§ What you will do
Take the data below and filter it for lines containing the word "Lemma"; show each line found.

§ Record extracts
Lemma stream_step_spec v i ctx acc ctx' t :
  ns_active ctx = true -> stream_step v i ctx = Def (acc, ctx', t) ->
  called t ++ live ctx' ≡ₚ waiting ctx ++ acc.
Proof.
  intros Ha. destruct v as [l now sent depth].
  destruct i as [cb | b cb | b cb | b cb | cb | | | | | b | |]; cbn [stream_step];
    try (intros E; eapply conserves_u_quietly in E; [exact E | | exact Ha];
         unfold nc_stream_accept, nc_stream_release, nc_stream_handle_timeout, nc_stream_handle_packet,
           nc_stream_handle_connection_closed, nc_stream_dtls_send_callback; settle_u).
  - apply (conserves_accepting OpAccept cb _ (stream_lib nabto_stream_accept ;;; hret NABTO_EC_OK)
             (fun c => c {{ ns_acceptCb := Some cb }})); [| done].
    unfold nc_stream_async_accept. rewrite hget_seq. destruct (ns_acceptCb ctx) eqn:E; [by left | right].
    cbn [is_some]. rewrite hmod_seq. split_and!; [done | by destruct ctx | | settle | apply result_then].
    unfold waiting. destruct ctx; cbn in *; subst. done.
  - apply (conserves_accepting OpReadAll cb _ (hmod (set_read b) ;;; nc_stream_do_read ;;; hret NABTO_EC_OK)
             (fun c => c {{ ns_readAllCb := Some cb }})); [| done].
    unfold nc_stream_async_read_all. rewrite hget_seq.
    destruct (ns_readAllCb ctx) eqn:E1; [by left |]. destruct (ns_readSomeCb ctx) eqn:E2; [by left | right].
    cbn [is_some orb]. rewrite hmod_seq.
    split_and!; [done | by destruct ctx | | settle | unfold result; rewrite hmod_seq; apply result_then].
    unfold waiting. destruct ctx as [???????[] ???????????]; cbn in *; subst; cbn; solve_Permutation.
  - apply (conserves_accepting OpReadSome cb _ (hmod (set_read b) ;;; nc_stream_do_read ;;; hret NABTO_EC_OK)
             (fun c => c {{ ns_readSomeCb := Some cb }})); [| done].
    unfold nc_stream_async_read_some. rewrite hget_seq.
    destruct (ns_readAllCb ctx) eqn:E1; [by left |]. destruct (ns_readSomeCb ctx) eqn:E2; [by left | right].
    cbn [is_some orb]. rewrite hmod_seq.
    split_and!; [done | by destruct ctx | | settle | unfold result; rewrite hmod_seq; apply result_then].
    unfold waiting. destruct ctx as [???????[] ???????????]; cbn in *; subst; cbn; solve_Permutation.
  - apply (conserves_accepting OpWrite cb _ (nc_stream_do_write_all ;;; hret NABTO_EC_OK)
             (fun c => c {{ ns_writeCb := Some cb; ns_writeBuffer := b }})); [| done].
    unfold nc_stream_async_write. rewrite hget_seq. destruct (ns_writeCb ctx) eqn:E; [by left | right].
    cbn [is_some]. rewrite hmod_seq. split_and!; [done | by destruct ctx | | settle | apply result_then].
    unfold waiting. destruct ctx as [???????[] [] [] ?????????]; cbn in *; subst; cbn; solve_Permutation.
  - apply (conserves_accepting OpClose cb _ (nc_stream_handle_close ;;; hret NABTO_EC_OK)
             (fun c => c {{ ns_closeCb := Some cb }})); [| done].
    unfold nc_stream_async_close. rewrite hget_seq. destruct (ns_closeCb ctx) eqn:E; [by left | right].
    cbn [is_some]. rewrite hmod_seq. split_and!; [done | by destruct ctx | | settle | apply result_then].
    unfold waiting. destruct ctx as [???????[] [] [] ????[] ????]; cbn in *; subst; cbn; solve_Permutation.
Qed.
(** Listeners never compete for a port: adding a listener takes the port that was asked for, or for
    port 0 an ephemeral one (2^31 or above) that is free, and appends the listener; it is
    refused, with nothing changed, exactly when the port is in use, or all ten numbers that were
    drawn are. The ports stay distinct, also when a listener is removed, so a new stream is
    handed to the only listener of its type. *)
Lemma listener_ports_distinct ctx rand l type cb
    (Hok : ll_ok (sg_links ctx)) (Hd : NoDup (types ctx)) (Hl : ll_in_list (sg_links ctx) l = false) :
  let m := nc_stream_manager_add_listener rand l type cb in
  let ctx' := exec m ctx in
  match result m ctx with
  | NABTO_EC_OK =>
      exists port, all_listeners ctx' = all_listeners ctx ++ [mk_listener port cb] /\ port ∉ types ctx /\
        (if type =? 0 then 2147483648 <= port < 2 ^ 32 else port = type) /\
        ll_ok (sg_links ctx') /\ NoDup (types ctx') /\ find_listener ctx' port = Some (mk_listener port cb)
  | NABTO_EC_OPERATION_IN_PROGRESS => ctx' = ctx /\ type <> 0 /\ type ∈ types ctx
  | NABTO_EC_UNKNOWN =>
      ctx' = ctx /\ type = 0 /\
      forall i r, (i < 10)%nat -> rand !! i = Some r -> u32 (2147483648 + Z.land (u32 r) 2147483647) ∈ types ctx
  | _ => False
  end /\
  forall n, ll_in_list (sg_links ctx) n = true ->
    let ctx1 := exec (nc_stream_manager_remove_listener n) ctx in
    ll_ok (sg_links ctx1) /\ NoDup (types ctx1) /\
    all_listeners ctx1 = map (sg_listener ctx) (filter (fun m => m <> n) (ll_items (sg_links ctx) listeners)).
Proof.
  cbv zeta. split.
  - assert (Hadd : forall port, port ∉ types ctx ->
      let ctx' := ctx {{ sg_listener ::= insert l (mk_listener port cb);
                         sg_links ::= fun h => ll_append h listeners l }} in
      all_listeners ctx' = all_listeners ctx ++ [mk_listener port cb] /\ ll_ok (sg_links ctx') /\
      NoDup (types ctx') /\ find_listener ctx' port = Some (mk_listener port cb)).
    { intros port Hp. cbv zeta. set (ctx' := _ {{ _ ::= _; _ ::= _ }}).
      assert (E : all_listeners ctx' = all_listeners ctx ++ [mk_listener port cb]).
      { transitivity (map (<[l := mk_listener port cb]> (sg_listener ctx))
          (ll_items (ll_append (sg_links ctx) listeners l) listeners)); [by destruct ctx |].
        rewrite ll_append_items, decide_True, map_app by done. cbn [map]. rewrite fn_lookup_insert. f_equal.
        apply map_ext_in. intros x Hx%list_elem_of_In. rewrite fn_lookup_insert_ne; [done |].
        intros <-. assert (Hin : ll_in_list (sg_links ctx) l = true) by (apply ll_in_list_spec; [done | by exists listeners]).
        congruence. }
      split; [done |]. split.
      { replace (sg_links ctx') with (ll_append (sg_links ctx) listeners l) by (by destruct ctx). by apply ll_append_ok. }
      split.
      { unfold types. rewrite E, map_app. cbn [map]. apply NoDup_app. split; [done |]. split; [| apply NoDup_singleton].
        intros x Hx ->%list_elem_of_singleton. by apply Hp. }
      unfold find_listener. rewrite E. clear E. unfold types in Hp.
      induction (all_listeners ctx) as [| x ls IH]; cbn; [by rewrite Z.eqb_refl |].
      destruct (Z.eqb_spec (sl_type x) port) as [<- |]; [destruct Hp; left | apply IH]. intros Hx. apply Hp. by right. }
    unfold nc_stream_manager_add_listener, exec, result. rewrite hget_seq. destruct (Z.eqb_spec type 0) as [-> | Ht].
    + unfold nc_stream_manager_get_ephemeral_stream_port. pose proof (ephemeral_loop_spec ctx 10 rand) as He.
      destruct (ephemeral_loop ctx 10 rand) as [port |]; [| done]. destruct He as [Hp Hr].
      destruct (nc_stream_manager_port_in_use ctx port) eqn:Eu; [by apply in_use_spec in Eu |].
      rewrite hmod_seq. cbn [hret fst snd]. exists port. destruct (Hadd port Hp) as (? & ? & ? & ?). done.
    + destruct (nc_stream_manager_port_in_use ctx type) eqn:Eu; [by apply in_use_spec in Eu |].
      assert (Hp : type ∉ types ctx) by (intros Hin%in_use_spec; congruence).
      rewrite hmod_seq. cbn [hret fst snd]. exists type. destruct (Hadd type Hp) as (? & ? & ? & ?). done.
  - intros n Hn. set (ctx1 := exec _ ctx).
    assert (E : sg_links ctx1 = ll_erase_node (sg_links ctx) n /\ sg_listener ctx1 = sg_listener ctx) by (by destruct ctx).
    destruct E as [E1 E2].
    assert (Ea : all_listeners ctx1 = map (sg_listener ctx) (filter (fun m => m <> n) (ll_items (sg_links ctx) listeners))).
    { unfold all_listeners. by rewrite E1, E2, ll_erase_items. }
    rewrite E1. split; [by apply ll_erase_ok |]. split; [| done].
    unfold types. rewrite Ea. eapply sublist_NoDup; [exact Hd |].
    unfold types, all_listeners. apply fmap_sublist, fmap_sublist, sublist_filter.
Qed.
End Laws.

§ Answer to this task
Lemma stream_step_spec v i ctx acc ctx' t :
Lemma listener_ports_distinct ctx rand l type cb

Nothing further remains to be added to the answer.